Pulp Fiction analysis - part 8: Butch's process of acquiring enlightenment

CATEGORY: MOVIES

In part 6 of the analysis, it was stated that Butch has, upon awakening from his flashback of Captain Koons handing him a gold watch (that formerly belonged to each of his three patriarchal ancestors), reached the stage of enlightenment. This is explained in more detail below.

The question of sudden versus gradual enlightenment has been an ongoing concern in East Asian Buddhism. This question was taken up in Korea by the monk Chinul (1158-1210), in his Secrets of Cultivating the Mind (Susim kyol):

"Now, there are many approaches to the path [to enlightenment], but essentially they are included in the twofold approach of sudden awakening and gradual cultivation. Although sudden awakening/sudden cultivation has been advocated, this is the entrance for people of the highest faculties. If you were to probe their pasts, you would see that their cultivation has been based for many lives on the insights gained in a previous awakening. Now, in this life, after gradual permeation, these people hear the dharma and awaken: in one instant their path is brought to a sudden conclusion. But if we try to explain this according to the facts, then sudden awakening/sudden cultivation is also the result of an initial awakening and its subsequent cultivation. Consequently, this twofold approach of sudden awakening and gradual cultivation is the track followed by thousands of saints. Hence, of all the saints of old, there were none who did not first have an awakening, subsequently cultivate it, and finally, because of their cultivation, gain realization..." [a](emphasis in original).

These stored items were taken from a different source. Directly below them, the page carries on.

(* ===== verification/Bytes.v ===== *)
(** Bytes, strings and the pieces of Rust's standard library the components
    share: big-endian integers, [str::from_utf8] and its error display,
    [String::from_utf8_lossy], ASCII case folding, [str::trim] and [str::split].
    A [u8] is a [Z] in the range 0 to 255, a [Vec<u8>] a [list Z], and a Rust
    string is a Rocq [string] of its UTF-8 bytes. *)

From S2P Require Import Prelude.

(** * Machine integers *)

Definition in_u8 (b : Z) : Prop := 0 <= b < 256.
Definition in_u16 (n : Z) : Prop := 0 <= n < 65536.
Definition is_u8s (l : list Z) : Prop := Forall in_u8 l.
Definition U16_MAX : Z := 65535.
Definition U64_MAX : Z := 18446744073709551615.

(** [u64::saturating_add] *)
Definition saturating_add_u64 (n k : Z) : Z := Z.min (n + k) U64_MAX.

(** The length of a vector as a [usize]. *)
Definition len {A} (l : list A) : Z := Z.of_nat (length l).

(** [u16::to_be_bytes] and [u16::from_be_bytes] *)
Definition u16_to_be_bytes (n : Z) : list Z := [Z.land (Z.shiftr n 8) 255; Z.land n 255].
Definition u16_from_be_bytes (hi lo : Z) : Z := Z.lor (Z.shiftl hi 8) lo.

(** [&bytes[a..b]], which panics ([None]) when the range is not inside. *)
Definition slice {A} (l : list A) (a b : Z) : option (list A) :=
  if (0 <=? a) && (a <=? b) && (b <=? len l)
  then Some (take (Z.to_nat (b - a)) (drop (Z.to_nat a) l)) else None.

(** [bytes[i]] *)
Definition index {A} (l : list A) (i : Z) : option A :=
  if (0 <=? i) && (i <? len l) then l !! Z.to_nat i else None.

(** * Strings and bytes *)

Definition byte_of_ascii (a : Ascii.ascii) : Z := Z.of_N (Ascii.N_of_ascii a).
Definition ascii_of_byte (b : Z) : Ascii.ascii := Ascii.ascii_of_N (Z.to_N b).

Fixpoint bytes_of_string (s : string) : list Z :=
  match s with
  | EmptyString => []
  | String a s => byte_of_ascii a :: bytes_of_string s
  end.

Fixpoint string_of_bytes (l : list Z) : string :=
  match l with
  | [] => EmptyString
  | b :: l => String (ascii_of_byte b) (string_of_bytes l)
  end.

(** [str::len]: the number of bytes. *)
Definition str_len (s : string) : Z := len (bytes_of_string s).

Definition is_empty (s : string) : bool := bool_decide (s = "").

(** A string that is empty counts as absent. *)
Definition non_empty (s : string) : option string := if is_empty s then None else Some s.

(** [{}] of an unsigned or signed integer. *)
Definition dec (n : Z) : string := pretty n.

(** * UTF-8 *)

(** [core::str::Utf8Error] *)
Record Utf8Error := MkUtf8Error { valid_up_to : Z; error_len : option Z }.

Definition utf8_char_width (b : Z) : Z :=
  if (0 <=? b) && (b <? 128) then 1
  else if (194 <=? b) && (b <=? 223) then 2
  else if (224 <=? b) && (b <=? 239) then 3
  else if (240 <=? b) && (b <=? 244) then 4
  else 0.

Definition is_cont (b : Z) : bool := (128 <=? b) && (b <=? 191).

(** The admissible second byte of a three and a four byte sequence. *)
Definition second3 (first b : Z) : bool :=
  ((first =? 224) && (160 <=? b) && (b <=? 191))
  || ((225 <=? first) && (first <=? 236) && is_cont b)
  || ((first =? 237) && (128 <=? b) && (b <=? 159))
  || ((238 <=? first) && (first <=? 239) && is_cont b).
Definition second4 (first b : Z) : bool :=
  ((first =? 240) && (144 <=? b) && (b <=? 191))
  || ((241 <=? first) && (first <=? 243) && is_cont b)
  || ((first =? 244) && (128 <=? b) && (b <=? 143)).

(** [core::str::validations::run_utf8_validation], from offset [i]. *)
Fixpoint utf8_validate (i : Z) (l : list Z) : option Utf8Error :=
  match l with
  | [] => None
  | first :: l1 =>
      let err n := Some (MkUtf8Error i n) in
      let w := utf8_char_width first in
      if w =? 1 then utf8_validate (i + 1) l1
      else if w =? 2 then
        match l1 with
        | [] => err None
        | b2 :: l2 => if is_cont b2 then utf8_validate (i + 2) l2 else err (Some 1)
        end
      else if w =? 3 then
        match l1 with
        | [] => err None
        | b2 :: l2 =>
            if negb (second3 first b2) then err (Some 1)
            else match l2 with
                 | [] => err None
                 | b3 :: l3 => if is_cont b3 then utf8_validate (i + 3) l3 else err (Some 2)
                 end
        end
      else if w =? 4 then
        match l1 with
        | [] => err None
        | b2 :: l2 =>
            if negb (second4 first b2) then err (Some 1)
            else match l2 with
                 | [] => err None
                 | b3 :: l3 =>
                     if negb (is_cont b3) then err (Some 2)
                     else match l3 with
                          | [] => err None
                          | b4 :: l4 =>
                              if is_cont b4 then utf8_validate (i + 4) l4 else err (Some 3)
                          end
                 end
        end
      else err (Some 1)
  end.

(** [std::str::from_utf8] *)
Definition from_utf8 (l : list Z) : result Utf8Error string :=
  match utf8_validate 0 l with
  | None => Ok (string_of_bytes l)
  | Some e => Err e
  end.

Definition utf8_ok (s : string) : Prop := utf8_validate 0 (bytes_of_string s) = None.

(** [impl Display for Utf8Error] *)
Definition utf8_error_display (e : Utf8Error) : string :=
  match e.(error_len) with
  | Some n => "invalid utf-8 sequence of " +:+ dec n +:+ " bytes from index " +:+ dec e.(valid_up_to)
  | None => "incomplete utf-8 byte sequence from index " +:+ dec e.(valid_up_to)
  end.

(** [String::from_utf8_lossy]: every maximal invalid chunk becomes U+FFFD. *)
Fixpoint lossy_loop (fuel : nat) (l : list Z) : list Z :=
  match fuel with
  | O => []
  | S fuel =>
      match utf8_validate 0 l with
      | None => l
      | Some e =>
          take (Z.to_nat e.(valid_up_to)) l ++ [239; 191; 189] ++
          match e.(error_len) with
          | None => []
          | Some n => lossy_loop fuel (drop (Z.to_nat (e.(valid_up_to) + n)) l)
          end
      end
  end.
Definition from_utf8_lossy (l : list Z) : string :=
  string_of_bytes (lossy_loop (S (length l)) l).

(** * ASCII case, trimming, splitting *)

Definition lower (b : Z) : Z := if (65 <=? b) && (b <=? 90) then b + 32 else b.

Fixpoint to_ascii_lowercase (s : string) : string :=
  match s with
  | EmptyString => EmptyString
  | String a s => String (ascii_of_byte (lower (byte_of_ascii a))) (to_ascii_lowercase s)
  end.

Definition eq_ignore_ascii_case (a b : string) : bool :=
  bool_decide (to_ascii_lowercase a = to_ascii_lowercase b).

(** One [char::is_whitespace] character at the front of UTF-8 bytes. *)
Definition strip_ws_front (l : list Z) : option (list Z) :=
  match l with
  | 226 :: 128 :: b :: l =>
      if ((128 <=? b) && (b <=? 138)) || (b =? 168) || (b =? 169) || (b =? 175)
      then Some l else None
  | 226 :: 129 :: 159 :: l => Some l
  | 225 :: 154 :: 128 :: l => Some l
  | 227 :: 128 :: 128 :: l => Some l
  | 194 :: 133 :: l => Some l
  | 194 :: 160 :: l => Some l
  | b :: l => if ((9 <=? b) && (b <=? 13)) || (b =? 32) then Some l else None
  | [] => None
  end.

(** The same at the end, on the reversed bytes. *)
Definition strip_ws_back (l : list Z) : option (list Z) :=
  match l with
  | b :: 128 :: 226 :: l =>
      if ((128 <=? b) && (b <=? 138)) || (b =? 168) || (b =? 169) || (b =? 175)
      then Some l else None
  | 159 :: 129 :: 226 :: l => Some l
  | 128 :: 154 :: 225 :: l => Some l
  | 128 :: 128 :: 227 :: l => Some l
  | 133 :: 194 :: l => Some l
  | 160 :: 194 :: l => Some l
  | b :: l => if ((9 <=? b) && (b <=? 13)) || (b =? 32) then Some l else None
  | [] => None
  end.

Fixpoint strip_while (strip : list Z -> option (list Z)) (fuel : nat) (l : list Z) : list Z :=
  match fuel with
  | O => l
  | S fuel => match strip l with Some l => strip_while strip fuel l | None => l end
  end.

(** [str::trim] *)
Definition trim (s : string) : string :=
  let l := bytes_of_string s in
  let l := strip_while strip_ws_front (length l) l in
  string_of_bytes (reverse (strip_while strip_ws_back (length l) (reverse l))).

(** [str::split] on one ASCII byte *)
Fixpoint split_bytes (sep : Z) (cur l : list Z) : list (list Z) :=
  match l with
  | [] => [reverse cur]
  | b :: l => if b =? sep then reverse cur :: split_bytes sep [] l else split_bytes sep (b :: cur) l
  end.
Definition split_on (sep : Z) (s : string) : list string :=
  string_of_bytes <$> split_bytes sep [] (bytes_of_string s).

Example trim_ex : trim "  MQTTS	 " = "MQTTS".
Proof. reflexivity. Qed.
Example split_ex : split_on 44 "chat, superchat" = ["chat"; " superchat"].
Proof. reflexivity. Qed.
Example lossy_ex : from_utf8_lossy [97; 255; 98] = string_of_bytes [97; 239; 191; 189; 98].
Proof. reflexivity. Qed.

(** * Lemmas *)

Create Rewrite HintDb bytes.

Lemma len_nonneg {A} (l : list A) : 0 <= len l.
Proof. unfold len. lia. Qed.
Lemma len_nil {A} : len (@nil A) = 0.
Proof. done. Qed.
Lemma len_cons {A} (x : A) l : len (x :: l) = 1 + len l.
Proof. unfold len. cbn [length]. lia. Qed.
Lemma len_app {A} (l k : list A) : len (l ++ k) = len l + len k.
Proof. unfold len. rewrite length_app. lia. Qed.
#[export] Hint Rewrite @len_nil @len_cons @len_app : bytes.

(** Normalises the lengths of the goal and of every hypothesis, then [lia]. *)
Ltac len_lia :=
  repeat match goal with
         | l : list ?A |- _ =>
             lazymatch goal with
             | _ : 0 <= len l |- _ => fail
             | _ => pose proof (len_nonneg l)
             end
         end;
  autorewrite with bytes in *; lia.

Lemma index_cons_0 {A} (x : A) l : index (x :: l) 0 = Some x.
Proof.
  unfold index. assert ((0 <? len (x :: l)) = true) as -> by (apply Z.ltb_lt; len_lia). done.
Qed.

Lemma index_app_r {A} (l k : list A) i : 0 <= i -> index (l ++ k) (len l + i) = index k i.
Proof.
  intros Hi. unfold index. autorewrite with bytes. pose proof (len_nonneg l).
  rewrite (proj2 (Z.leb_le _ _)) by lia. rewrite (proj2 (Z.leb_le 0 i)) by lia. cbn.
  destruct (Z.ltb_spec (len l + i) (len l + len k)), (Z.ltb_spec i (len k)); try lia; [|done].
  rewrite lookup_app_r by (unfold len; lia). f_equal. unfold len. lia.
Qed.

Lemma index_Some_lt {A} (l : list A) i x : index l i = Some x -> 0 <= i < len l.
Proof.
  unfold index. destruct (Z.leb_spec 0 i), (Z.ltb_spec i (len l)); cbn; intros; try done; lia.
Qed.

Lemma index_total {A} (l : list A) i : 0 <= i < len l -> exists x, index l i = Some x.
Proof.
  intros Hi. unfold index. rewrite (proj2 (Z.leb_le _ _)) by lia.
  rewrite (proj2 (Z.ltb_lt _ _)) by lia. cbn.
  destruct (lookup_lt_is_Some_2 l (Z.to_nat i)) as [x Hx]; [unfold len in Hi; lia|eauto].
Qed.

Lemma index_app_l {A} (l k : list A) i x : index l i = Some x -> index (l ++ k) i = Some x.
Proof.
  intros Hx. pose proof (index_Some_lt _ _ _ Hx) as Hi. revert Hx. unfold index.
  autorewrite with bytes. pose proof (len_nonneg k).
  rewrite !(proj2 (Z.leb_le _ _)) by lia. rewrite !(proj2 (Z.ltb_lt _ _)) by lia. cbn.
  intros Hx. by apply lookup_app_l_Some.
Qed.

Lemma slice_total {A} (l : list A) a b : 0 <= a <= b -> b <= len l -> exists s, slice l a b = Some s.
Proof.
  intros ??. unfold slice. rewrite !(proj2 (Z.leb_le _ _)) by lia. eauto.
Qed.

Lemma slice_Some {A} (l : list A) a b s :
  slice l a b = Some s -> 0 <= a <= b /\ b <= len l /\ len s = b - a.
Proof.
  unfold slice. destruct (Z.leb_spec 0 a), (Z.leb_spec a b), (Z.leb_spec b (len l)); cbn;
    intros; simplify_eq. split_and!; [lia..|].
  unfold len in *. rewrite length_take, length_drop. lia.
Qed.

Lemma slice_app {A} (l m k : list A) : slice (l ++ m ++ k) (len l) (len l + len m) = Some m.
Proof.
  unfold slice. rewrite !(proj2 (Z.leb_le _ _)) by len_lia. cbn. f_equal. unfold len.
  rewrite Nat2Z.id, drop_app_length. replace (_ - _) with (Z.of_nat (length m)) by lia.
  rewrite Nat2Z.id. apply take_app_length.
Qed.

Lemma slice_all {A} (l : list A) a : 0 <= a <= len l -> slice l a (len l) = Some (drop (Z.to_nat a) l).
Proof.
  intros Ha. unfold slice. rewrite !(proj2 (Z.leb_le _ _)) by lia. cbn. f_equal.
  apply take_ge. rewrite length_drop. unfold len in *. lia.
Qed.

Lemma slice_app_end {A} (l k : list A) : slice (l ++ k) (len l) (len (l ++ k)) = Some k.
Proof.
  rewrite slice_all by len_lia. unfold len. by rewrite Nat2Z.id, drop_app_length.
Qed.

Lemma slice_app_l {A} (l k : list A) a b s : slice l a b = Some s -> slice (l ++ k) a b = Some s.
Proof.
  intros Hs. destruct (slice_Some _ _ _ _ Hs) as (? & ? & _). revert Hs. unfold slice.
  rewrite !(proj2 (Z.leb_le _ _)) by len_lia. cbn. intros; simplify_eq. f_equal.
  unfold len in *. rewrite drop_app_le by lia. rewrite take_app_le; [done|].
  rewrite length_drop. lia.
Qed.

Lemma slice_full {A} (l : list A) : slice l 0 (len l) = Some l.
Proof. rewrite slice_all; [done|]. len_lia. Qed.

(** ** Strings *)

Lemma byte_of_ascii_u8 a : in_u8 (byte_of_ascii a).
Proof.
  unfold in_u8, byte_of_ascii. pose proof (Ascii.N_ascii_bounded a). lia.
Qed.

Lemma ascii_of_byte_of_ascii a : ascii_of_byte (byte_of_ascii a) = a.
Proof. unfold ascii_of_byte, byte_of_ascii. by rewrite N2Z.id, Ascii.ascii_N_embedding. Qed.

Lemma byte_of_ascii_of_byte b : in_u8 b -> byte_of_ascii (ascii_of_byte b) = b.
Proof.
  unfold in_u8, byte_of_ascii, ascii_of_byte. intros Hb. rewrite Ascii.N_ascii_embedding; lia.
Qed.

Lemma bytes_of_string_u8 s : is_u8s (bytes_of_string s).
Proof. induction s; constructor; [apply byte_of_ascii_u8|done]. Qed.

Lemma string_of_bytes_of_string s : string_of_bytes (bytes_of_string s) = s.
Proof. induction s as [|a s IH]; cbn; [done|]. by rewrite ascii_of_byte_of_ascii, IH. Qed.

Lemma bytes_of_string_of_bytes l : is_u8s l -> bytes_of_string (string_of_bytes l) = l.
Proof. induction 1 as [|b l Hb _ IH]; cbn; [done|]. by rewrite byte_of_ascii_of_byte, IH. Qed.

#[export] Instance bytes_of_string_inj : Inj (=) (=) bytes_of_string.
Proof.
  intros s t Heq. by rewrite <-(string_of_bytes_of_string s), Heq, string_of_bytes_of_string.
Qed.

Lemma from_utf8_string s : utf8_ok s -> from_utf8 (bytes_of_string s) = Ok s.
Proof. unfold utf8_ok, from_utf8. intros ->. by rewrite string_of_bytes_of_string. Qed.

#[export] Instance append_assoc : Assoc (=) String.append.
Proof. intros s t u. induction s as [|a s IH]; [done|]. exact (f_equal (String a) IH). Qed.

Lemma bytes_of_string_app s t : bytes_of_string (s +:+ t) = bytes_of_string s ++ bytes_of_string t.
Proof. induction s as [|a s IH]; [done|].
  change (bytes_of_string (String a s +:+ t)) with (byte_of_ascii a :: bytes_of_string (s +:+ t)).
  by rewrite IH.
Qed.

(** ** Big-endian 16 bit integers *)

Lemma u16_from_to_be_bytes n : in_u16 n ->
  u16_from_be_bytes (Z.land (Z.shiftr n 8) 255) (Z.land n 255) = n.
Proof.
  unfold in_u16, u16_from_be_bytes. intros Hn. change 255 with (Z.ones 8).
  apply Z.bits_inj'. intros i Hi. rewrite Z.lor_spec, Z.shiftl_spec, !Z.land_spec by lia.
  destruct (Z.lt_ge_cases i 8) as [Hlt|Hge].
  - rewrite !(Z.testbit_neg_r _ (i - 8)), Z.ones_spec_low by lia. cbn. apply andb_true_r.
  - rewrite Z.shiftr_spec by lia. replace (i - 8 + 8) with i by lia.
    rewrite (Z.ones_spec_high 8 i) by lia. rewrite andb_false_r, orb_false_r.
    destruct (Z.lt_ge_cases i 16).
    + rewrite Z.ones_spec_low by lia. apply andb_true_r.
    + rewrite Z.ones_spec_high, andb_false_r by lia. symmetry.
      apply Z.bits_above_log2; [lia|].
      pose proof (Z.log2_le_mono n 65535 ltac:(lia)) as Hlog. change (Z.log2 65535) with 15 in Hlog. lia.
Qed.

Lemma u16_to_be_bytes_u8 n : is_u8s (u16_to_be_bytes n).
Proof.
  assert (forall m, in_u8 (Z.land m 255)) as Hm.
  { intros m. change 255 with (Z.ones 8). rewrite Z.land_ones by lia.
    apply Z.mod_pos_bound. lia. }
  repeat constructor; apply Hm.
Qed.

Lemma u16_to_be_bytes_len n : len (u16_to_be_bytes n) = 2.
Proof. done. Qed.
#[export] Hint Rewrite u16_to_be_bytes_len : bytes.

The above passage expresses in detail, Chinul's belief that all paths are, at bottom, composed of sudden awakening and gradual cultivation. Applying this idea to Butch, a kind of initial awakening occurs for him when he first hears the story of the gold watch from Captain Koons, and grabs the watch from Koons' hand. (We use the phrase "a kind of initial awakening" here because Captain Koons is not a member of Butch's patriarchal family lineage. This will be addressed later in the analysis.) Butch cultivates this awakening during the subsequent years. Then, just before his boxing match with Floyd Wilson, Butch gains realization (i.e., he achieves enlightenment) at the moment that he awakens (in the literal sense) from his flashback to Koons' visit and the snatching of the watch.




Above left: Butch snatches the gold watch from Koons' hand. Above right: Butch rises after his flashback to the handing of the watch.


a. Chinul, Susim kyol, in The Korean Approach to Zen: The Collected Works of Chinul. Trans. Robert E. Buswell, Jr. Honolulu: University of Hawaii Press, 1983. pp. 143-145.